Monday, March 21, 2005

Campaign finance reform.

I have an idea.
  • Individual Americans (and corporations too!) will contribute to a single fund for all campaigning.
  • Legitimate political parties (with some fair definition of "legitimate") will draw equally from the fund and distribute what they draw equally to their candidate(s).
  • No campaign spending except from this fund.
  • All private campaign ads will be funded as if they were a political party.
Keep holding fund raisers, and keep getting those fat checks from fat cats, but share with your opponents. How do you like them apples?

Problems:
  • The legitimization of the Party party leads to the public funding a campaign which enjoys itself thoroughly without doing any campaigning.
  • The most popular candidates don't want to raise funds.
  • J. Random Billionare has a free speech problem if the private ad fund is short. On the other hand, J. Random could contribute enough money to make up the difference and think of it as a tax on "free" speech.
My original idea was to pay for campaigns through a poll tax. Each candidate would account for all campaign spending, and there'd be a number next to the name on the ballot. That number is how much the voter will pay in taxes to fund the campaign if it wins. Slick Politician can run a huge campaign, but the voters may vote for the cheap guy instead. The collected taxes first pay for the accounting and then go to repay the campaign's donors. The result:
  • Cheaper campaigns are more appealing to voters.
  • Donors prefer to donate to the candidate who wins, but only because they get a refund.
  • Candidates still end up with an obligation to the donors because of the risk they took, but an increase in "campaign tax" could eliminate that too (in which case, "donating" to the winner becomes an investment that produces a return).
  • How does this account for independent advertising? Maybe it doesn't.
What to do if the candidate spends less than what was given for the campaign? Take the remainder of the pool and distribute it evenly among the donors. This encourages many small donors and discourages individual large donors. If one donor gives half the total pool, and that amount is spent, that donor gets back the money donated, divided by the number of donors. People who donated the least could get back more than they originally put in.

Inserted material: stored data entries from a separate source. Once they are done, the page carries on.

(** X7: when the search request itself fails, or the service answers 200
    with a body the decoder rejects, the exception leaves [search_and_book]
    uncaught: the run has sent its one GET, prints nothing and never
    reaches the booking service. *)
Theorem search_failure_ends_run (rt : runtime) (search_options payload : value)
    (e : exn) :
  prepare_payload search_options = (Ok payload, []) →
  (requests_get rt search_url payload = Raise e
   ∨ ∃ r, requests_get rt search_url payload = Ok r ∧ status_code r = 200
          ∧ json_loads rt (text r) = Raise e) →
  search_and_book rt search_options = (Raise e, [EGet search_url payload]).
Proof.
  intros Hp Hfail.
  assert (get_flights rt payload = (Raise e, [EGet search_url payload])) as Hg.
  { destruct (get_flights_cases rt payload)
      as [(e' & Hr & Hg)|[(r & Hr & Hc & Hg)|(r & Hr & Hc & Hg)]];
      destruct Hfail as [Hf|(r' & Hf & Hc' & Hj)]; rewrite Hf in Hr;
      simplify_eq; try done. by rewrite Hg, Hj. }
  rewrite search_and_book_eq. eapply bind_silent; [exact Hp|]. by rewrite Hg.
Qed.

Lemma search_failure_ends_run_sample :
  search_and_book offline_world (VDict sample_options)
  = (Raise (ExternalError "ConnectionError"),
     [EGet search_url (VDict sample_payload)]).
Proof.
  apply (search_failure_ends_run offline_world (VDict sample_options)
           (VDict sample_payload)); [by vm_compute|left; reflexivity].
Defined.

(** X11: a booking request is sent only after a search that succeeded:
    if a run contains a POST, then the payload was built, the search
    service answered 200, the body was decoded, and the POST is the one
    [book_flight] makes from that result, to the booking service, for the
    hard-coded passengers. *)
Theorem post_needs_search (rt : runtime) (search_options : value)
    (url : string) (req : value) :
  EPost url req ∈ (search_and_book rt search_options).2 →
  ∃ (payload flights : value) (r : response) (p : gmap string value),
    prepare_payload search_options = (Ok payload, [])
    ∧ requests_get rt search_url payload = Ok r
    ∧ status_code r = 200
    ∧ json_loads rt (text r) = Ok flights
    ∧ (book_flight rt search_options flights passengers).2 = [EPost url req]
    ∧ url = booking_url
    ∧ req = VDict p
    ∧ p !! "passengers" = Some passengers.
Proof.
  intros Hin.
  pose proof (λ fl, report_booking_prints rt fl) as Hreport.
  destruct (run_cases rt search_options)
    as [(e & _ & Hrun)|(payload & Hp & [(e & t1 & Hg & Hrun)|(flights & t1 & Hg & Hrun)])].
  { rewrite Hrun in Hin. by apply elem_of_nil in Hin. }
  { rewrite Hrun, (get_flights_raise_trace _ _ _ _ Hg) in Hin.
    apply list_elem_of_singleton in Hin. done. }
  assert (∀ t1 t2 t3, EPost url req ∈ t1 ++ t2 ++ t3 →
            forallb is_print t3 = true → EPost url req ∈ t1 ∨ EPost url req ∈ t2)
    as Hsplit.
  { intros ? ? t3 [?|[?|Hin3]%elem_of_app]%elem_of_app Hall; [by left|by right|].
    rewrite forallb_forall in Hall. apply list_elem_of_In, Hall in Hin3. done. }
  assert (EPost url req ∈ t1
          ∨ EPost url req ∈ (book_flight rt search_options flights passengers).2)
    as [Hin1|Hin2].
  { destruct Hrun as [(e & t2 & Hb & Hrun)|(booking & t2 & Hb & Hrun)];
      rewrite Hrun in Hin; rewrite Hb; simpl.
    - apply elem_of_app in Hin. tauto.
    - eapply Hsplit; [exact Hin|apply Hreport]. }
  { destruct (get_flights_trace _ _ _ _ Hg) as [[-> _]|[-> [line ->]]];
      repeat (apply elem_of_cons in Hin1 as [?|Hin1]; [done|]);
      by apply elem_of_nil in Hin1. }
  destruct (get_flights_trace _ _ _ _ Hg) as [[-> (r & Hr & Hc & Hj)]|[-> _]].
  2:{ by apply elem_of_nil in Hin2. }
  destruct (book_flight_trace rt search_options flights passengers)
    as [[e He]|(p & Hreq & Hpas)].
  { rewrite He in Hin2. by apply elem_of_nil in Hin2. }
  rewrite Hreq in Hin2. apply list_elem_of_singleton in Hin2.
  injection Hin2 as -> ->. exists payload, flights, r, p. by split_and!.
Qed.

Lemma post_needs_search_sample :
  ∃ (payload flights : value) (r : response) (p : gmap string value),
    prepare_payload (VDict sample_options) = (Ok payload, [])
    ∧ requests_get (sample_world 200 "pending") search_url payload = Ok r
    ∧ status_code r = 200
    ∧ json_loads (sample_world 200 "pending") (text r) = Ok flights
    ∧ (book_flight (sample_world 200 "pending") (VDict sample_options) flights
         passengers).2
      = [EPost booking_url (VDict (dict_literal [
           ("currency", VStr "EUR");
           ("passengers", passengers);
           ("bags", VStr "1");
           ("booking_token", VStr "token")]))]
    ∧ booking_url = booking_url
    ∧ VDict (dict_literal [
           ("currency", VStr "EUR");
           ("passengers", passengers);
           ("bags", VStr "1");
           ("booking_token", VStr "token")]) = VDict p
    ∧ p !! "passengers" = Some passengers.
Proof.
  apply (post_needs_search (sample_world 200 "pending") (VDict sample_options)).
  vm_compute. apply list_elem_of_In. right. left. reflexivity.
Defined.

(** X12: the line "Flight succesfully booked" is printed only for a
    booking the service confirmed: if a run prints it, then the search and
    the booking request both returned, and the status in the booking
    response is the string "confirmed". *)
Theorem success_line_means_confirmed (rt : runtime) (search_options : value) :
  EPrint "Flight succesfully booked" ∈ (search_and_book rt search_options).2 →
  ∃ (payload flights booking : value) (t1 t2 : list event),
    prepare_payload search_options = (Ok payload, [])
    ∧ get_flights rt payload = (Ok flights, t1)
    ∧ book_flight rt search_options flights passengers = (Ok booking, t2)
    ∧ getitem_key booking "status" = Ok (VStr "confirmed").
Proof.
  intros Hin.
  destruct (run_cases rt search_options)
    as [(e & _ & Hrun)|(payload & Hp & [(e & t1 & Hg & Hrun)|(flights & t1 & Hg & Hrun)])].
  { rewrite Hrun in Hin. by apply elem_of_nil in Hin. }
  { rewrite Hrun, (get_flights_raise_trace _ _ _ _ Hg) in Hin.
    apply list_elem_of_singleton in Hin. done. }
  assert (EPrint "Flight succesfully booked" ∉ t1) as Hn1.
  { intros Hin1.
    destruct (get_flights_cases rt payload)
      as [(e' & _ & Hg')|[(r & _ & _ & Hg')|(r & _ & _ & Hg')]];
      rewrite Hg' in Hg; simplify_eq;
      repeat (apply elem_of_cons in Hin1 as [?|Hin1]; [done|]);
      by apply elem_of_nil in Hin1. }
  assert (EPrint "Flight succesfully booked"
          ∉ (book_flight rt search_options flights passengers).2) as Hn2.
  { intros Hin2.
    destruct (book_flight_trace rt search_options flights passengers)
      as [[e He]|(p & Hreq & _)].
    - rewrite He in Hin2. by apply elem_of_nil in Hin2.
    - rewrite Hreq in Hin2. by apply list_elem_of_singleton in Hin2. }
  destruct Hrun as [(e & t2 & Hb & Hrun)|(booking & t2 & Hb & Hrun)];
    rewrite Hrun in Hin; rewrite Hb in Hn2; simpl in Hn2.
  { apply elem_of_app in Hin. tauto. }
  exists payload, flights, booking, t1, t2. split_and!; try done.
  apply elem_of_app in Hin as [?|[?|Hin]%elem_of_app]; [done..|].
  destruct (report_cases rt flights booking)
    as [(e & _ & Hr)|[(status & _ & _ & Hr)|?]]; [| |done]; rewrite Hr in Hin.
  - by apply elem_of_nil in Hin.
  - by apply list_elem_of_singleton in Hin.
Qed.
(** X5.  In a table where no entry's mount path is a prefix of a later
    entry's (which [mount] maintains), no mount point is shadowed: a
    path whose normalised form is the mount path of an entry resolves to
    the filesystem of that very entry, with the empty relative path. *)
Theorem mount_point_resolves_to_own_entry
    (w : world) (path n m : string) (b : fs_ref) :
  earlier_not_prefix (mounts (self w)) ->
  In (m, b) (mounts (self w)) ->
  normpath path = Some n ->
  forcedir (abspath n) = m ->
  _delegate normpath path w = (Ok (b, ""), w).
Proof.
  intros Hinv Hin Hn Hm. rewrite (delegate_run _ _ _ _ Hn), Hm.
  destruct (find_mount_some m _ m b Hin (startswith_refl m)) as [[b' s] Hfound].
  rewrite Hfound.
  destruct (find_mount_first _ _ _ Hfound) as (before & m' & after & Hl & Hb & Hpre & Hs).
  cbn [fst snd] in Hl, Hs.
  assert (Hsame : (m', b') = (m, b)).
  { rewrite Hl in Hin. apply in_app_or in Hin as [Hin | [Hin | Hin]].
    - specialize (Hb _ Hin). cbn [fst] in Hb. rewrite startswith_refl in Hb. discriminate.
    - exact Hin.
    - apply In_nth_error in Hin as [k Hk].
      assert (Hi : nth_error (mounts (self w)) (List.length before) = Some (m', b')).
      { rewrite Hl, nth_error_app2, Nat.sub_diag by lia. reflexivity. }
      assert (Hj : nth_error (mounts (self w)) (List.length before + S k) = Some (m, b)).
      { rewrite Hl, nth_error_app2 by lia.
        replace (List.length before + S k - List.length before) with (S k) by lia.
        exact Hk. }
      assert (Hlt : List.length before < List.length before + S k) by lia.
      pose proof (Hinv _ _ _ _ Hlt Hi Hj) as Hno. cbn [fst] in Hno.
      rewrite Hpre in Hno. discriminate. }
  injection Hsame as -> ->.
  rewrite Hs, slice_from_length. reflexivity.
Qed.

There are probably lots of odd situations I haven't thought of, so I've designed toward behavior that's bad, and it's possible that behavior I think is desirable really isn't. Ultimately I'd like a system in which politicians are "paid for" by a majority (e.g., everybody) rather than any minority. I'm tired of our elected officials being beholden to monied interests instead of the people who elected them. I want to disconnect their funding from the funders. Make all donations anonymous? Easy to defeat.

Maybe someone has solved this problem, and I just haven't seen it. Unfortunately, I suspect a real working solution would never be implemented.

3 comments:

gberke said...

There is still the problem on the quality of the candidates performance in public (Kerry needs more time to say anything at all) and the quality of the ads (the GOP simply rocks the dialog: they make up product, they own the words, and they call serious name)...
Then, too, the money spent at parties (as in, whoa, great party, dude) where the drinks and food entertainment flow and network like nuts... that's not a campaign contribution. Arghh...

gberke said...

BTW, great personal pic. Have to get a new one for myself... I should look that good.

Unknown said...

Candidate quality is a problem outside the scope of the proposal (but still a problem). My real goal was to disconnect donors from candidates so that when they get to office, they won't know who owns them (and hopefully will decide to serve only the voters).

The pic is one my daughter drew on my PDA a few months before she turned four.